LEAWOOD, Kan. — Local gamer Kevin Zelinski was confused when he couldn’t find the option to enlist as a sniper during a recent visit to his local United States Army recruiting station.
“The form must be missing a page or something,” said Zelinski, 18, flipping through a folder the recruiter had given him. “How am I gonna let the generals know I’m a stone-cold killing machine with nerves of steel and 20/20 vision when I wear my prescription Gunnars? It’d be a waste putting somebody with my kill-death ratio in regular infantry with normal dudes. I just don’t know how I’m going to support and defend the Constitution of the United States if I don’t have M18A1 Claymore mines, a custom M24 weapon system, a ghillie suit, and, I don’t know, at least 5 throwing knives, just to be safe.”
“Oh, duh,” he added. “I just realized there’s probably no sniper option because the army trains everybody to be one.

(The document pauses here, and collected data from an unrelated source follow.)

(** * GDALWarpOperation: warp orchestration and chunking

    A shallow embedding of [alg/gdalwarpoperation.cpp] (revision 1.5) and the
    properties of its chunker, source-window estimator, option validation and
    mask creation.

    Conventions of the embedding.
    - C [double] is IEEE binary64, embedded as Rocq's primitive [float]; every
      arithmetic operation and comparison of the source is the corresponding
      primitive operation, so rounding is the machine's.
    - C [int] is embedded as [Z].  Where the source converts a [double] to
      [int], and in the [int] arithmetic on the results of those conversions
      (the source window of [ComputeSourceWindow]) and on the byte count of a
      mask plane ([CreateKernelMask]), a value outside the range of a 32-bit
      [int] is undefined behaviour in C and the method answers [None]; the
      remaining [int] arithmetic (loop counters, band counts, the chunk and
      buffer sizes and the bits per pixel of the chunker and of the region
      executor) is written in [Z] without a bound.
    - A method of the class is a function in the monad [M]: it threads the
      fields of the operation object together with the history of calls made
      to collaborators, and answers [None] where C leaves the behaviour
      undefined (dereferencing a null pointer, indexing past an array,
      casting to [int] a double that is not finite or whose value no [int]
      holds, signed overflow where it is modelled).
    - Collaborators that are not part of this file (raster I/O, allocator,
      warp kernel, transformer) are deterministic functions of the history of
      earlier calls and of their arguments. *)

From Stdlib Require Import ZArith List Bool String Ascii Lia Floats QArith Qabs Qround.
Import ListNotations.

Just like in Battlefield!”
Inside the recruiting station, located in a strip mall next to a Dollar General and a martial arts school, US Army recruiter Staff Sergeant Alexa Montez revealed that Zelinski wasn’t the first baffled gamer to visit and that she doubted he would be the last.

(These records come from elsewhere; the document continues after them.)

(** * GraphSAGE distributed training driver (train_dist_drpa_ogbn-papers.py)

    A shallow embedding of the per-rank training script: the [GraphSAGE]
    module, [evaluate], [run], [main] and the [__main__] block.  Calls into
    torch, dgl and the collective backend are kept as named oracles; what
    the script itself does (control flow, dictionary accesses, asserts,
    name lookups, calls, Python arithmetic) is written out. *)

From Stdlib Require Import ZArith QArith Qminmax List Ascii String Lia.
From stdpp Require Import base option list strings gmap pretty.

Set Warnings "-register-all".
Local Open Scope string_scope.
Local Open Scope list_scope.
Local Open Scope Z_scope.

(** ** Python values and exceptions *)

Inductive exn :=
  | TypeError (msg : string)
  | NameError (name : string)
  | KeyError (key : string)
  | AttributeError (attr : string)
  | ValueError (msg : string)
  | IndexError (msg : string)
  | ZeroDivisionError
  | AssertionError (msg : string)
  | OSError (path : string)
  | JSONDecodeError
  | DGLError (msg : string).

(** What [json.load] can return. *)
Inductive pyval :=
  | PNone
  | PBool (b : bool)
  | PInt (z : Z)
  | PFloat (q : Q)
  | PStr (s : string)
  | PList (l : list pyval)
  | PDict (d : gmap string pyval).

(** [range(n)] for an int [n]: empty when [n <= 0]. *)
Definition py_range (n : Z) : list Z := Z.of_nat <$> seq 0 (Z.to_nat n).

(** [enumerate(l)]. *)
Definition enumerate {A} (l : list A) : list (Z * A) :=
  imap (fun i x => (Z.of_nat i, x)) l.

(** [len(l)] as a Python int. *)
Definition len {A} (l : list A) : Z := Z.of_nat (length l).

(** ** The GraphSAGE module (lines 37-67) *)

(** A [SAGEConv(in_feats, out_feats, aggregator_type)] layer, identified by
    the arguments it was constructed with. *)
Record SAGEConv := mkSAGEConv {
  conv_in_feats : Z;
  conv_out_feats : Z;
  conv_aggregator_type : string
}.

Inductive activation_fn := F_relu.

Record GraphSAGE := mkGraphSAGE {
  layers : list SAGEConv;
  dropout : Q;
  activation : activation_fn
}.

(** [GraphSAGE.__init__]: the input layer, one hidden layer per element of
    [range(n_layers - 1)], the output layer, appended in this order. *)
Definition GraphSAGE_init (in_feats n_hidden n_classes n_layers : Z)
    (act : activation_fn) (p : Q) (aggregator_type : string) : GraphSAGE :=
  let ls := [] in
  let ls := ls ++ [mkSAGEConv in_feats n_hidden aggregator_type] in
  let ls := foldl (fun ls _ => ls ++ [mkSAGEConv n_hidden n_hidden aggregator_type])
                  ls (py_range (n_layers - 1)) in
  let ls := ls ++ [mkSAGEConv n_hidden n_classes aggregator_type] in
  {| layers := ls; dropout := p; activation := act |}.

(** The value computed by [forward], as the expression torch builds: which
    module was applied to which intermediate result. *)
Inductive hexpr :=
  | HInput
  | HLayer (layer : SAGEConv) (h : hexpr)
  | HActivation (f : activation_fn) (h : hexpr)
  | HDropout (p : Q) (h : hexpr).

(** The body of the [for l, layer in enumerate(self.layers)] loop. *)
Definition forward_step (m : GraphSAGE) (h : hexpr) (it : Z * SAGEConv) : hexpr :=
  let '(l, layer) := it in
  let h := HLayer layer h in
  if bool_decide (l <> len (layers m) - 1)
  then HDropout (dropout m) (HActivation (activation m) h)
  else h.

Definition forward (m : GraphSAGE) (inputs : hexpr) : hexpr :=
  foldl (forward_step m) inputs (enumerate (layers m)).

(** One non-final layer of the forward pass: layer, activation, dropout. *)
Definition hidden_block (m : GraphSAGE) (h : hexpr) (layer : SAGEConv) : hexpr :=
  HDropout (dropout m) (HActivation (activation m) (HLayer layer h)).

(** ** Tensors, graphs and events *)

Inductive dtype := Float32 | Int64 | Int32 | BoolT.

(** A tensor: element type, shape, and the elements in row-major order.
    Elements are exact rationals; rounding is not modelled. *)
Record tensor := mkTensor {
  t_dtype : dtype;
  t_shape : list Z;
  t_values : list Q
}.

(** Truncation toward zero, as in a float to integer conversion. *)
Definition Qtrunc (q : Q) : Z := Z.quot (Qnum q) (Z.pos (Qden q)).

(** [t.long()] *)
Definition tensor_long (t : tensor) : tensor :=
  {| t_dtype := Int64;
     t_shape := t_shape t;
     t_values := (fun q => inject_Z (Qtrunc q)) <$> t_values t |}.

(** [th.tensor(x, dtype=th.float32)] for a Python float [x]. *)
Definition scalar_tensor (x : Q) : tensor :=
  {| t_dtype := Float32; t_shape := []; t_values := [x] |}.

(** [float(t)] for a one-element tensor. *)
Definition tensor_item (t : tensor) : Q := default 0%Q (head (t_values t)).

(** [mask.nonzero()] for a one-dimensional mask: one row for each position
    holding a nonzero element, in increasing order. *)
Definition nonzero (mask : tensor) : list Z :=
  omap (fun '(i, q) => if Qeq_bool q 0 then None else Some i)
       (enumerate (t_values mask)).

(** The index tensor [mask.nonzero().squeeze()] of lines 117-119.  The
    result of [nonzero()] has shape (k, 1) for k rows, and [squeeze()]
    removes every dimension of size 1: a single row leaves a
    zero-dimensional tensor, any other number of rows a one-dimensional
    tensor of k entries. *)
Inductive index_tensor :=
  | Index0d (i : Z)
  | Index1d (rows : list Z).

Definition squeeze (rows : list Z) : index_tensor :=
  match rows with
  | [i] => Index0d i
  | _ => Index1d rows
  end.

(** A partition graph as loaded by [load_graphs], with its node data. *)
Record graph := mkGraph {
  ndata : gmap string tensor;
  number_of_nodes : Z;
  number_of_edges : Z
}.

(** The module object [torch.distributed], passed to [drpa] as a value. *)
Inductive module_ref := torch_distributed.

(** Modelled from the spec: the replicated-partition object of
    [dgl.distgnn.drpa_sym], whose implementation is not part of the script.
    It is kept as the record of the arguments it was constructed from; the
    node data and sizes the script reads through it are those of the
    partition graph it wraps. *)
Record drpa_obj := mkDrpa {
  d_graph : graph;
  d_rank : Z;
  d_num_parts : pyval;
  d_node_map : pyval;
  d_nr : Z;
  d_dist : module_ref;
  d_nlayers : Z
}.

(** The tuple [data = n_classes, node_map, num_parts, args.rank,
    args.world_size] of line 286. *)
Definition data_tuple : Type := Z * pyval * pyval * Z * Z.

(** Calls into torch that act on the model, the optimizer or the device. *)
Inductive lib_op :=
  | CudaSetDevice (gpu : Z)
  | GraphToDevice (gpu : Z)
  | CreateModel (m : GraphSAGE)
  | ModelCuda
  | CreateOptimizer (lr weight_decay : Q)
  | ModelTrain
  | ModelEval
  | Forward (inf : bool)
  | CrossEntropy
  | ZeroGrad
  | Backward
  | OptimizerStep.

Inductive reduce_op := SUM | PRODUCT | MIN | MAX.

(** What a call of [th.distributed.all_reduce] is applied to. *)
Inductive reduced :=
  | GradOf (param_index : nat)
  | Accuracy.

Inductive event :=
  | EvPrint (what : string)
  | EvInitProcessGroup (backend init_method : string) (world_size rank : Z)
  | EvOpen (path : string)
  | EvLoadTensors (path : pyval)
  | EvLoadGraphs (path : pyval)
  | EvDrpa (gobj : drpa_obj)
  | EvDrpaFinalize (gobj : drpa_obj)
  | EvGcSetThreshold
  | EvEnter (fn : string)
  | EvReturn (fn : string)
  | EvEvaluate (nid : index_tensor)
  | EvLib (op : lib_op)
  | EvAllReduce (what : reduced) (op : reduce_op)
  | EvBarrier.

(** ** Outcomes, traces and the script monad *)

Inductive outcome (A : Type) :=
  | Ok (a : A)
  | Raise (e : exn).
Arguments Ok {A} a.
Arguments Raise {A} e.

(** A computation: the events it performed, in order, and how it ended. *)
Definition M (A : Type) : Type := list event * outcome A.

Definition ret {A} (a : A) : M A := ([], Ok a).
Definition raise {A} (e : exn) : M A := ([], Raise e).
Definition emit (e : event) : M unit := ([e], Ok tt).

Definition bindM {A B} (m : M A) (k : A -> M B) : M B :=
  match m with
  | (t1, Ok a) => let '(t2, r) := k a in (t1 ++ t2, r)
  | (t1, Raise e) => (t1, Raise e)
  end.

Notation "'let*' x ':=' m 'in' k" := (bindM m (fun x => k))
  (at level 10, x pattern, m at level 100, k at level 200).
Notation "'do*' m 'in' k" := (bindM m (fun _ => k))
  (at level 10, m at level 100, k at level 200).

Definition trace {A} (m : M A) : list event := fst m.
Definition result {A} (m : M A) : outcome A := snd m.

(** [for x in l: st = body(st, x)] *)
Fixpoint for_each {A St} (body : St -> A -> M St) (l : list A) (st : St) : M St :=
  match l with
  | [] => ret st
  | x :: l' => let* st' := body st x in for_each body l' st'
  end.

(** [d[key]] on a Python dict. *)
Definition dict_get {V} (d : gmap string V) (key : string) : M V :=
  match d !! key with
  | Some v => ret v
  | None => raise (KeyError key)
  end.

(** [x / d] for a Python float [x] and a value [d]. *)
Definition py_truediv (x : Q) (d : pyval) : M Q :=
  match d with
  | PInt z => if bool_decide (z = 0) then raise ZeroDivisionError
              else ret (x / inject_Z z)%Q
  | PBool b => if b then ret x else raise ZeroDivisionError
  | PFloat q => if Qeq_bool q 0 then raise ZeroDivisionError else ret (x / q)%Q
  | _ => raise (TypeError "unsupported operand type(s) for /")
  end.

(** ** Parameters and the training state *)

Record param := mkParam {
  requires_grad : bool;
  grad : option tensor;
  p_data : tensor
}.

Definition set_grad (p : param) (g : tensor) : param :=
  {| requires_grad := requires_grad p; grad := Some g; p_data := p_data p |}.

(** The parameters of the model together with the rest of the library's
    state (optimizer moments, random generator, communicator). *)
Record train_state (S : Type) := mkState {
  ts_params : list param;
  ts_lib : S
}.
Arguments mkState {S} _ _.
Arguments ts_params {S} _.
Arguments ts_lib {S} _.

(** The namespace [args]: the command line as parsed by [argparse], and
    the attribute [distributed], which the namespace does not have until
    line 240 sets it. *)
Record Args := mkArgs {
  a_dataset : option string;
  a_dropout : Q;
  a_gpu : Z;
  a_nr : Z;
  a_val : bool;
  a_lr : Q;
  a_n_epochs : Z;
  a_n_hidden : Z;
  a_n_layers : Z;
  a_weight_decay : Q;
  a_aggregator_type : string;
  a_world_size : Z;
  a_rank : Z;
  a_dist_url : string;
  a_dist_backend : string;
  a_distributed : option bool
}.

(** ** [evaluate] and [run] (lines 71-186) *)

Section Run.

(** The library's own state and its oracles: what a library call does to
    the training state, what the collective returns for a contribution, and
    the number of correct predictions among the selected nodes. *)
Context {S : Type}.
Variable lib_step : lib_op -> train_state S -> train_state S.
Variable all_reduce : S -> tensor -> reduce_op -> S * tensor.
Variable count_correct : train_state S -> list Z -> Z.

(** The module-level [args]. *)
Variable args : Args.

Definition lib_call (op : lib_op) (st : train_state S) : M (train_state S) :=
  do* emit (EvLib op) in
  ret (lib_step op st).

(** Lines 156-159: [for param in model.parameters(): if param.requires_grad
    and param.grad is not None: all_reduce(param.grad.data, op=SUM)].  The
    collective overwrites the gradient in place with its result.  [i] is the
    position of the head of [ps] in [model.parameters()]. *)
Fixpoint sync_gradients (i : nat) (ps : list param) (s : S) : M (list param * S) :=
  match ps with
  | [] => ret ([], s)
  | p :: rest =>
      match requires_grad p, grad p with
      | true, Some g =>
          do* emit (EvAllReduce (GradOf i) SUM) in
          let '(s', g') := all_reduce s g SUM in
          let* (rest', s'') := sync_gradients (Datatypes.S i) rest s' in
          ret (set_grad p g' :: rest', s'')
      | _, _ =>
          let* (rest', s') := sync_gradients (Datatypes.S i) rest s in
          ret (p :: rest', s')
      end
  end.

Definition sync_state (st : train_state S) : M (train_state S) :=
  let* (ps, s) := sync_gradients 0 (ts_params st) (ts_lib st) in
  ret (mkState ps s).

(** [all_reduce(t, op=SUM)] on an accuracy tensor. *)
Definition all_reduce_accuracy (st : train_state S) (t : tensor)
    : M (tensor * train_state S) :=
  do* emit (EvAllReduce Accuracy SUM) in
  let '(s', t') := all_reduce (ts_lib st) t SUM in
  ret (t', mkState (ts_params st) s').

(** The exception of [th.max(t, dim=1)] on a one-dimensional [t]. *)
Definition dim_out_of_range : exn :=
  IndexError "Dimension out of range (expected to be in range of [-1, 0], but got 1)".

(** [evaluate(model, graph, features, labels, nid)] (lines 71-79).  The
    logits have one row per node.  Indexed by a zero-dimensional [nid] they
    are a single row, which has no dimension 1 for [th.max(logits, dim=1)]
    (line 77); indexed by a one-dimensional [nid] they are a batch of
    [len(nid)] rows, [labels[nid]] has this length, and line 79 divides by
    it. *)
Definition evaluate (st : train_state S) (nid : index_tensor) : M (Q * train_state S) :=
  do* emit (EvEvaluate nid) in
  let* st := lib_call ModelEval st in
  let* st := lib_call (Forward true) st in
  match nid with
  | Index0d _ =>
      raise dim_out_of_range
  | Index1d rows =>
      let correct := count_correct st rows in
      let* acc := py_truediv (inject_Z correct * 1) (PInt (len rows)) in
      ret (acc, st)
  end.

Section Epochs.

Variables (num_parts : pyval) (rank : Z) (val_nid : index_tensor).

(** The body of [for epoch in range(args.n_epochs)] (lines 144-175). *)
Definition epoch_body (st : train_state S) (epoch : Z) : M (train_state S) :=
  let* st := lib_call ModelTrain st in
  let* st := lib_call (Forward false) st in
  let* st := lib_call CrossEntropy st in
  let* st := lib_call ZeroGrad st in
  let* st := lib_call Backward st in
  let* st := sync_state st in
  let* st := lib_call OptimizerStep st in
  let* st :=
    if a_val args then
      let* (acc, st) := evaluate st val_nid in
      let vacc := scalar_tensor acc in
      let* (vacc, st) := all_reduce_accuracy st vacc in
      do* (if bool_decide (rank = 0) then
             let* _ := py_truediv (tensor_item vacc) num_parts in
             emit (EvPrint "Epoch | Time(s) | Loss | Accuracy")
           else ret tt) in
      ret st
    else ret st in
  do* (if bool_decide (a_rank args = 0) then
         do* emit (EvPrint "Epoch: time: sec") in
         emit (EvPrint "")
       else ret tt) in
  ret st.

“While we’re thankful first-person shooting video games have made the armed forces more relevant than ever in popular culture, they’ve spawned many misconceptions,” said Montez. “Truth is, serving in the United States Army isn’t like Call of Duty or Rainbow Six….it’s actually much more like Arma. You spend a majority of your time in empty fields and villages, searching for productive, meaningful things to do, and then get shot by an enemy you’ll most likely never see again.”
Montez shook her head. “Oh well. I have a quota to hit, so I guess I’m telling Kevin the United States Army just reversed the operational doctrine banning gold-plated weapons.”
At press time, Zelinski was asking Montez which branch of the armed forces allowed soldiers to keep their gear after they died.